* _DATA EXTRACT_:
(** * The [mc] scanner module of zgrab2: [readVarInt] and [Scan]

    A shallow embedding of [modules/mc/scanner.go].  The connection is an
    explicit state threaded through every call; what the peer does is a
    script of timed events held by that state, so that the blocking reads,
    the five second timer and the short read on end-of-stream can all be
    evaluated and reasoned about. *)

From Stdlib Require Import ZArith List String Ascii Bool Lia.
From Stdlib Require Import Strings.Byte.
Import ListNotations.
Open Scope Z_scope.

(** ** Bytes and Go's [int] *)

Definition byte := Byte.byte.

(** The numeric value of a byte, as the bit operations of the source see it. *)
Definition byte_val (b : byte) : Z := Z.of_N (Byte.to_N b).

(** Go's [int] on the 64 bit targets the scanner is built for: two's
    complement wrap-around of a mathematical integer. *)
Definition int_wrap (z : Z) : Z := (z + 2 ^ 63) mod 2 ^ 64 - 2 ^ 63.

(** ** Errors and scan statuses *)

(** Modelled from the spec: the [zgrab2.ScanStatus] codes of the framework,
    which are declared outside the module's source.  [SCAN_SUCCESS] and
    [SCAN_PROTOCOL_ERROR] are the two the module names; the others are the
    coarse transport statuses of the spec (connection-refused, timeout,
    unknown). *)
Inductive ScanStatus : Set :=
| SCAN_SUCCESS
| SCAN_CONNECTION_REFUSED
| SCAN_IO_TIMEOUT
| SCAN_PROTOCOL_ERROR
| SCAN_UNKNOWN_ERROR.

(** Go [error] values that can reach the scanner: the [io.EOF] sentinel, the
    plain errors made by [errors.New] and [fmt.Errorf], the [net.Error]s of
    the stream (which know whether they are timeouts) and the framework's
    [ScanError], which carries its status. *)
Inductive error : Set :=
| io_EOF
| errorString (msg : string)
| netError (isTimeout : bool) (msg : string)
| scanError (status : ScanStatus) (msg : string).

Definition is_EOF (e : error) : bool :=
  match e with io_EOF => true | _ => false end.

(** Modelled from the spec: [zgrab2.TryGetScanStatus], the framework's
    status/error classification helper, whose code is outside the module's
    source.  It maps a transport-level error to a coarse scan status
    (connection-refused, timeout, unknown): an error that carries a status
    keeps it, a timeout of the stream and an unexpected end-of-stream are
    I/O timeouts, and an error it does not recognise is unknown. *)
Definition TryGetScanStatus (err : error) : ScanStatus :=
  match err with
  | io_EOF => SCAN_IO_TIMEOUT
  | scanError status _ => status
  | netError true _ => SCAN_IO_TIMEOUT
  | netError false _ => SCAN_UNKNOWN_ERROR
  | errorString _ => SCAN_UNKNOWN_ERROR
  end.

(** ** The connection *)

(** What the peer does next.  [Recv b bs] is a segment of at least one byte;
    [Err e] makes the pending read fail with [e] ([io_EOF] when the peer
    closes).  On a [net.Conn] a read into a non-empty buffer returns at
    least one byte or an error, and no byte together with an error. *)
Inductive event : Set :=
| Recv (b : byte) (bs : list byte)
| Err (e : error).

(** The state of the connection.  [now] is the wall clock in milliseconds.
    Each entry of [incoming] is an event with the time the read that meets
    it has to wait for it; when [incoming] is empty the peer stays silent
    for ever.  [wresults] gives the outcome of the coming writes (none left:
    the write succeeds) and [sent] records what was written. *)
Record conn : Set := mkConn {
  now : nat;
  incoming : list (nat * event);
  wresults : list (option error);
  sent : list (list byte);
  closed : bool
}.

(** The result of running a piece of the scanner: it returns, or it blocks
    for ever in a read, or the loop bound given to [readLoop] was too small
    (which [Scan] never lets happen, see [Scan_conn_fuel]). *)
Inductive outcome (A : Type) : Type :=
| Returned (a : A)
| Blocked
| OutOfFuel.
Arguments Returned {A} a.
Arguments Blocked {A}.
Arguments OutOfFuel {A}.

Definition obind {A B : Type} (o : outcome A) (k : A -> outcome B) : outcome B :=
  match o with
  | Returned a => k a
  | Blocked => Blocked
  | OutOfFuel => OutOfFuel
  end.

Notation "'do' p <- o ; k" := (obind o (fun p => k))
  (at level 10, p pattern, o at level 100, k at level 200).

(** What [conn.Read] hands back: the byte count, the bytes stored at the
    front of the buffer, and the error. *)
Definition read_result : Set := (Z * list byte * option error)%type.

---

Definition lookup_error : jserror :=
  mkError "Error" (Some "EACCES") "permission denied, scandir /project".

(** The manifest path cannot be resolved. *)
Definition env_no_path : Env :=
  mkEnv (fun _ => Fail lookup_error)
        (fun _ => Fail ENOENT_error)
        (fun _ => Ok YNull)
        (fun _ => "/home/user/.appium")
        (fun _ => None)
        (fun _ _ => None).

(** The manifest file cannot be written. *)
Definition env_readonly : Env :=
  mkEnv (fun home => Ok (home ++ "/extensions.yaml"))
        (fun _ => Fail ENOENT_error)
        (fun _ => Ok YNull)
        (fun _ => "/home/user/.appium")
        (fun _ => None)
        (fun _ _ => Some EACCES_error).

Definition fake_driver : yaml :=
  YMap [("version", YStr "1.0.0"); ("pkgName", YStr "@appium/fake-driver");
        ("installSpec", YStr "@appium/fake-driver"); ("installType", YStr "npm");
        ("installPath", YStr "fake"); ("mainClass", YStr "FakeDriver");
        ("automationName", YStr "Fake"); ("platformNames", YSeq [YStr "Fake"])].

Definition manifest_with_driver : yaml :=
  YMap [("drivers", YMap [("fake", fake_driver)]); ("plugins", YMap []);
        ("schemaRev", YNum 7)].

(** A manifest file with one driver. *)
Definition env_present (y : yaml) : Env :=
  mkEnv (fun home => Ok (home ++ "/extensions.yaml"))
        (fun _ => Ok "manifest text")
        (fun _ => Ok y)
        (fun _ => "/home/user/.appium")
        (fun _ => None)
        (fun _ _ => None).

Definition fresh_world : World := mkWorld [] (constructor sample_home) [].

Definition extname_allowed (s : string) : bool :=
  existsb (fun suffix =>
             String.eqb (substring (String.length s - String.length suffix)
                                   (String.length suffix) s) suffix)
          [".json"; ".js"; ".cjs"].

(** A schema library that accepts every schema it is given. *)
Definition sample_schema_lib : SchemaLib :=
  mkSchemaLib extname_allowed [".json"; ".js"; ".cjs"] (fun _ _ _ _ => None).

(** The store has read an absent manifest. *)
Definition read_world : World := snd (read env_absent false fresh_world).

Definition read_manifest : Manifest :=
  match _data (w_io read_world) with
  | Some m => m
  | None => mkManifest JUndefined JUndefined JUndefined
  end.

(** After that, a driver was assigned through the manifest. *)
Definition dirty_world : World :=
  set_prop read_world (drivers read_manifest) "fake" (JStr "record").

* _ACTIVITY_: Find the lines above that contain the word "given" and collect them.

* _ANSWER FOR THE TASK_:
    for ever in a read, or the loop bound given to [readLoop] was too small
(** A schema library that accepts every schema it is given. *)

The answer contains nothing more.